**Your instructions**
Retype, word for word, each line between the lines holding "(FindL2Heads fuel start" and "destruct (FindL2Heads_loop2 _", inclusive, and leave the rest of the data alone.

Information given: Begin

(** Without that, loop 2 has no bound of its own: against a node that answers a block as its
    own parent, with a canonical origin, [FindL2Heads] runs for ever. *)
Lemma FindL2Heads_diverges {W} `{!L1Chain W} `{!L2Chain W} genesis start window fuel (w : W) :
  is_genesis genesis start = false -> id_Hash (l2_L1Origin start) <> 0 -> window <> 1 ->
  (forall w, exists w', isAheadOrCanonical (l2_L1Origin start) w = (Ok (true, true), w')) ->
  (forall w, exists w', chain_L2BlockRefByHash (l2_ParentHash start) w = (Ok start, w')) ->
  (FindL2Heads fuel start window genesis w).1 = OutOfFuel.
Proof.
  intros Hg Hz Hw Hcan Hself.
  assert (H2 : forall fuel w, (FindL2Heads_loop2 fuel genesis window start (id_Hash (l2_L1Origin start)) 1 w).1
    = OutOfFuel).
  { intros fuel'. induction fuel' as [|fuel' IH]; intros w1; [done|]. cbn [FindL2Heads_loop2].
    rewrite Z.eqb_refl. cbn [negb]. rewrite (proj2 (Z.eqb_neq 1 window)), Hg by congruence.
    destruct (Hself w1) as [w2 E]. by rewrite (M_bind_eq _ _ w1 start w2) by (unfold M_err; by rewrite E). }
  unfold FindL2Heads. destruct fuel as [|fuel]; [done|]. destruct (Hcan w) as [w1 E].
  rewrite (M_bind_eq _ _ w (start, id_Hash (l2_L1Origin start), start) w1).
  - specialize (H2 (S fuel) w1). unfold mbind, M_bind.
    destruct (FindL2Heads_loop2 _ _ _ _ _ _ w1) as [r w2]. cbn in H2. by subst r.
  - cbn [FindL2Heads_loop1]. rewrite (proj2 (Z.eqb_neq 0 _)) by congruence. cbn [negb]. cbv zeta.
    rewrite (M_bind_eq _ _ w (true, id_Hash (l2_L1Origin start), start) w1); [done|].
    rewrite (M_bind_eq _ _ w (true, true) w1) by done. cbn [negb]. by rewrite bool_decide_eq_true_2.
Qed.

Information given: End

**Exercise response**
  (FindL2Heads fuel start window genesis w).1 = OutOfFuel.
Proof.
  intros Hg Hz Hw Hcan Hself.
  assert (H2 : forall fuel w, (FindL2Heads_loop2 fuel genesis window start (id_Hash (l2_L1Origin start)) 1 w).1
    = OutOfFuel).
  { intros fuel'. induction fuel' as [|fuel' IH]; intros w1; [done|]. cbn [FindL2Heads_loop2].
    rewrite Z.eqb_refl. cbn [negb]. rewrite (proj2 (Z.eqb_neq 1 window)), Hg by congruence.
    destruct (Hself w1) as [w2 E]. by rewrite (M_bind_eq _ _ w1 start w2) by (unfold M_err; by rewrite E). }
  unfold FindL2Heads. destruct fuel as [|fuel]; [done|]. destruct (Hcan w) as [w1 E].
  rewrite (M_bind_eq _ _ w (start, id_Hash (l2_L1Origin start), start) w1).
  - specialize (H2 (S fuel) w1). unfold mbind, M_bind.
    destruct (FindL2Heads_loop2 _ _ _ _ _ _ w1) as [r w2]. cbn in H2. by subst r.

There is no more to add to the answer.